There are also benefits to staff from this type of 'factory catering' as it offers more regular, sociable hours of work. Schools, nursing and residential homes, and meals-on-wheels are some of the potential customers of cook-chill operations, a development which appeals to the commercial catering companies.
The potential hazard of this type of catering comes from the danger of mass food poisoning if the strict time/temperature combinations which apply to cook-chill foods, are not implicitly followed. However, no such outbreaks have occurred so far.

Food Poisoning

The continuing rise in the incidence of food-related illnesses is a worry to every one, not least the NHS. It is a drain on their resources, mainly through medical treatment given by GPs and, in the more serious cases, involving hospital admission. In some instances, food poisoning is self-inflicted by consumers continuing to feed on undercooked or raw high-risk foods including shell fish from suspect sources. Salmonella, Campylobacter, viral infections, amongst others, are pathogens which continue to inflate the known numbers of food-borne incidents, although many cases are never reported. E.coli 0157 has more recently been highlighted as a cause of serious illness. This again is preventable providing high-risk foods receive proper cooking/heat treatment.

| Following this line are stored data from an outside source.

(* ===== verification/Rs256.v ===== *)
(** The RS256 signer ([lore-auth-adapters/src/rs256.rs]): the claims of Lore tokens and their
    JSON, signing and verification, key files and the administration of signing keys.  RSA, PEM,
    base64, JSON text and the checks of [jsonwebtoken] are parameters. *)

From Stdlib Require Import ZArith Lia Ascii.
From stdpp Require Import base gmap strings list.
From S2P Require Import Prelude Model Ports MemState Files SqlRows SqlBase SqlTokens SqlAudited.

Definition DEFAULT_ENV : string := "prod".
Definition ALG_RS256 : string := "RS256".
Definition DEFAULT_RSA_BITS : N := 2048.

(** * Libraries *)

(** [serde_json::Value]; the numbers of the program are integers.  The members of an object are
    in the order in which they are written. *)
Inductive Json :=
  | JNull
  | JBool (b : bool)
  | JNumber (n : Z)
  | JString (s : string)
  | JArray (items : list Json)
  | JObject (members : list (string * Json)).

(** [Value == Value]; objects are maps. *)
Fixpoint json_eqb (a b : Json) {struct a} : bool :=
  match a, b with
  | JNull, JNull => true
  | JBool x, JBool y => Bool.eqb x y
  | JNumber x, JNumber y => (x =? y)%Z
  | JString x, JString y => String.eqb x y
  | JArray xs, JArray ys =>
      (fix go xs ys := match xs, ys with
                       | [], [] => true
                       | x :: xs, y :: ys => json_eqb x y && go xs ys
                       | _, _ => false
                       end) xs ys
  | JObject xs, JObject ys =>
      (length xs =? length ys)%nat
      && (fix go xs := match xs with
                       | [] => true
                       | (k, x) :: xs =>
                           match List.find (λ m, String.eqb m.1 k) ys with
                           | Some (_, y) => json_eqb x y
                           | None => false
                           end && go xs
                       end) xs
  | _, _ => false
  end.

(** What [jsonwebtoken::decode_header] reads of the header: the name of the algorithm, and the
    key identifier if there is one. *)
Record Header := mkHeader { jh_alg : string; jh_kid : option string }.

Class JwtLib := {
  (** [serde_json::to_vec], [to_vec_pretty], and [from_slice] into a [Value], on bytes *)
  value_to_vec : Json → result string string;
  value_to_vec_pretty : Json → result string string;
  value_from_slice : string → result string Json;
  (** [URL_SAFE_NO_PAD] *)
  b64_encode : string → string;
  b64_decode : string → result string string;
  (** [std::str::from_utf8] *)
  utf8_error : string → option string;
  (** the [rsa] crate *)
  RsaPrivateKey : Type;
  rsa_new : nat → N → result string RsaPrivateKey;
  to_pkcs1_der : RsaPrivateKey → result string string;
  to_pkcs8_pem : RsaPrivateKey → result string string;
  from_pkcs8_pem : string → option RsaPrivateKey;
  from_pkcs1_pem : string → option RsaPrivateKey;
  modulus_be : RsaPrivateKey → string;
  exponent_be : RsaPrivateKey → string;
  (** the [jsonwebtoken] crate: a signature is base64; [jwt_decode] checks the algorithm and the
      signature and gives the members of the claims; it panics on a key it cannot parse, which a
      key of the [rsa] crate is not *)
  EncodingKey : Type;
  DecodingKey : Type;
  from_rsa_der : string → EncodingKey;
  from_rsa_raw_components : string → string → DecodingKey;
  jwt_sign : EncodingKey → string → result string string;
  jwt_decode_header : string → option Header;
  jwt_decode : DecodingKey → string → result string (list (string * Json))
}.

(** * Errors *)

(** [Panicked] is not an error of the source: it is the panic of [SystemTime + Duration]. *)
Inductive Error :=
  | MissingIssuer
  | MissingAudience
  | MissingSubject
  | MissingIdp
  | MissingAuthzResources
  | InvalidCompact
  | MissingExpiration
  | Expired
  | UnexpectedIssuer (issuer : string)
  | AudienceNotPresent (audience : string)
  | UnexpectedAlgorithm (alg : string)
  | MissingKid
  | UnexpectedKid (kid : string)
  | UnsupportedPrivateKey
  | Crypto (message : string)
  | Panicked.

Definition error_to_string `{Env} (err : Error) : string :=
  match err with
  | MissingIssuer => "token: issuer must not be empty"
  | MissingAudience => "token: audience must not be empty"
  | MissingSubject => "token: subject must not be empty"
  | MissingIdp => "token: idp must not be empty"
  | MissingAuthzResources => "token: authz token requires at least one resource"
  | InvalidCompact => "token: compact JWT must have 3 parts"
  | MissingExpiration => "token: missing exp"
  | Expired => "token: expired"
  | UnexpectedIssuer issuer => "token: unexpected issuer " +:+ str_debug issuer
  | AudienceNotPresent audience => "token: audience " +:+ str_debug audience +:+ " not present"
  | UnexpectedAlgorithm alg => "token: unexpected alg " +:+ str_debug alg
  | MissingKid => "token: missing kid"
  | UnexpectedKid kid => "token: unexpected kid " +:+ str_debug kid
  | UnsupportedPrivateKey => "token: unsupported private key format (want PKCS#8 or PKCS#1 RSA)"
  | Crypto message => "token: " +:+ message
  | Panicked => "overflow when adding duration to instant"
  end.

Definition to_core_invalid `{Env} (err : Error) : CoreError := InvalidArgument (error_to_string err).
Definition to_core_signing_key (err : Error) : CoreError := SigningKeyUnavailable.
Definition to_core_unauth (err : Error) : CoreError := Unauthenticated.

(** [map_err(|err| Error::Crypto(format!("context: {err}")))] *)
Definition crypto {S A} (context : string) : M string S A → M Error S A :=
  map_err (λ err, Crypto (context +:+ ": " +:+ err)).
Definition crypto_result {A} (context : string) (r : result string A) : result Error A :=
  match r with Ok a => Ok a | Err err => Err (Crypto (context +:+ ": " +:+ err)) end.

(** * Claims *)

Record LoreResourcePermission := mkLoreResourcePermission {
  lrp_resource_id : string;
  lrp_permission : list string
}.

Record LoreClaims := mkLoreClaims {
  lc_subject : string;
  lc_issuer : string;
  lc_issued_at : Z;
  lc_expires_at : Z;
  lc_audience : list string;
  lc_env : string;
  lc_name : string;
  lc_preferred_username : string;
  lc_resources : list LoreResourcePermission;
  lc_groups : list string;
  lc_is_service_account : option bool;
  lc_idp : string;
  lc_jti : string
}.

(** [derive(Serialize)] with the [rename] and [skip_serializing_if] attributes of the fields. *)
Definition json_strings (l : list string) : Json := JArray (JString <$> l).

Definition resource_to_json (r : LoreResourcePermission) : Json :=
  JObject [("resource_id", JString (lrp_resource_id r)); ("permission", json_strings (lrp_permission r))].

Definition is_nil {A} (l : list A) : bool := match l with [] => true | _ => false end.
Definition skip_if {A} (skip : bool) (l : list A) : list A := if skip then [] else l.

Definition claims_members (c : LoreClaims) : list (string * Json) :=
  [("sub", JString (lc_subject c)); ("iss", JString (lc_issuer c));
   ("iat", JNumber (lc_issued_at c)); ("exp", JNumber (lc_expires_at c));
   ("aud", json_strings (lc_audience c)); ("env", JString (lc_env c));
   ("name", JString (lc_name c)); ("preferred_username", JString (lc_preferred_username c))]
  ++ skip_if (is_nil (lc_resources c))
       [("resources", JArray (resource_to_json <$> lc_resources c))]
  ++ skip_if (is_nil (lc_groups c)) [("groups", json_strings (lc_groups c))]
  ++ match lc_is_service_account c with
     | Some b => [("is_service_account", JBool b)]
     | None => []
     end
  ++ [("idp", JString (lc_idp c))]
  ++ skip_if (is_empty (lc_jti c)) [("jti", JString (lc_jti c))].

Definition claims_to_json (c : LoreClaims) : Json := JObject (claims_members c).

(** [derive(Deserialize)]: unknown members are ignored, a repeated one is an error, and so is a
    missing one without a default. *)
Definition member (members : list (string * Json)) (name : string) : option (option Json) :=
  match List.filter (λ m, String.eqb m.1 name) members with
  | [] => Some None
  | [(_, value)] => Some (Some value)
  | _ => None
  end.

Definition as_str (value : Json) : option string :=
  match value with JString s => Some s | _ => None end.
Definition as_i64 (value : Json) : option Z :=
  match value with
  | JNumber n => if ((- 2 ^ 63 <=? n) && (n <=? i64_max))%Z then Some n else None
  | _ => None
  end.
Definition as_vec {A} (item : Json → option A) (value : Json) : option (list A) :=
  match value with JArray items => mapM item items | _ => None end.
Definition as_option_bool (value : Json) : option (option bool) :=
  match value with JBool b => Some (Some b) | JNull => Some None | _ => None end.

Definition required {A} (parse : Json → option A) (members : list (string * Json)) (name : string)
    : option A :=
  found ← member members name; value ← found; parse value.
Definition defaulted {A} (parse : Json → option A) (zero : A) (members : list (string * Json))
    (name : string) : option A :=
  found ← member members name;
  match found with Some value => parse value | None => Some zero end.

Definition resource_from_json (value : Json) : option LoreResourcePermission :=
  match value with
  | JObject members =>
      resource_id ← required as_str members "resource_id";
      permission ← required (as_vec as_str) members "permission";
      Some (mkLoreResourcePermission resource_id permission)
  | _ => None
  end.

Definition claims_from_members (members : list (string * Json)) : option LoreClaims :=
  subject ← required as_str members "sub";
  issuer ← required as_str members "iss";
  issued_at ← required as_i64 members "iat";
  expires_at ← required as_i64 members "exp";
  audience ← required (as_vec as_str) members "aud";
  env ← required as_str members "env";
  name ← required as_str members "name";
  preferred_username ← required as_str members "preferred_username";
  resources ← defaulted (as_vec resource_from_json) [] members "resources";
  groups ← defaulted (as_vec as_str) [] members "groups";
  is_service_account ← defaulted as_option_bool None members "is_service_account";
  idp ← required as_str members "idp";
  jti ← defaulted as_str "" members "jti";
  Some (mkLoreClaims subject issuer issued_at expires_at audience env name preferred_username
          resources groups is_service_account idp jti).

Record AuthnOptions := mkAuthnOptions {
  no_issuer : string;
  no_audience : list string;
  no_subject : string;
  no_env : string;
  no_name : string;
  no_preferred_username : string;
  no_groups : list string;
  no_idp : string;
  no_is_service_account : bool;
  no_ttl : Duration;
  no_now : option Z;
  no_jti : string
}.

Record AuthzOptions := mkAuthzOptions {
  zo_issuer : string;
  zo_audience : list string;
  zo_subject : string;
  zo_env : string;
  zo_name : string;
  zo_preferred_username : string;
  zo_groups : list string;
  zo_idp : string;
  zo_is_service_account : bool;
  zo_resources : list LoreResourcePermission;
  zo_ttl : Duration;
  zo_now : option Z;
  zo_jti : string
}.

Definition default_ttl (ttl : Duration) : Duration :=
  if is_zero ttl then from_secs (60 * 60) else ttl.
Definition default_env (env : string) : string := if is_empty env then DEFAULT_ENV else env.
Definition default_to_subject (value subject : string) : string :=
  if is_empty value then subject else value.

(** [SystemTime + Duration]; the clock reads whole seconds. *)
Definition time_add (time : Z) (d : Duration) : result Error Z :=
  let sum := (time + dur_secs d)%Z in if (i64_max <? sum)%Z then Err Panicked else Ok sum.

(** [duration_since(UNIX_EPOCH)] and [i64::try_from]; the message of the first error is a
    rendering of a [Duration]. *)
Definition unix_seconds (time : Z) : result Error Z :=
  if (time <? 0)%Z then Err (Crypto "time before unix epoch: second time provided was later than self")
  else if (i64_max <? time)%Z
  then Err (Crypto "time overflow: out of range integral type conversion attempted") else Ok time.

Section Claims.
Context `{Env} {S : Type}.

Government failure to deal with problem foods

In a new era of Hazard Analysis Critical Control Points, (HACCP), due diligence and other control measures designed to increase food safety, when will legislation be introduced to deal with other blatant problem foods?

For some unknown reason, successive governments have failed to deal with known high-risk foods that are and continue to be responsible for serious cases of food poisoning. One such food that jumps immediately to mind is untreated (raw) milk. Milk sold without first being subjected to heat treatment can cause Salmonella, Staphylococci, Listeria, Campylobacter and E.coli 0157 infections in people. Heat treatment renders this product quite safe to drink whilst still retaining its palatability.

When can we expect to be rid of this unsatisfactory situation? N.B. the sale of raw milk was banned in Scotland as long ago as the 1980s!

Conclusion

Health authorities have carried out a great deal of work over the past 50 years, at great expense. Improvements in hospital kitchens have been substantial resulting in much safer food. The number of cases of food-borne infections has decreased significantly, an achievement for which the health authorities must be very proud. However, as is always the case, staff in these catering units must continue to be vigilant.

Unfortunately, difficulties continue to be experienced with the mounting costs of the services provided by the NHS and, predictably, the catering service may suffer as a result. Hence the possible expansion of private caterers into this important role.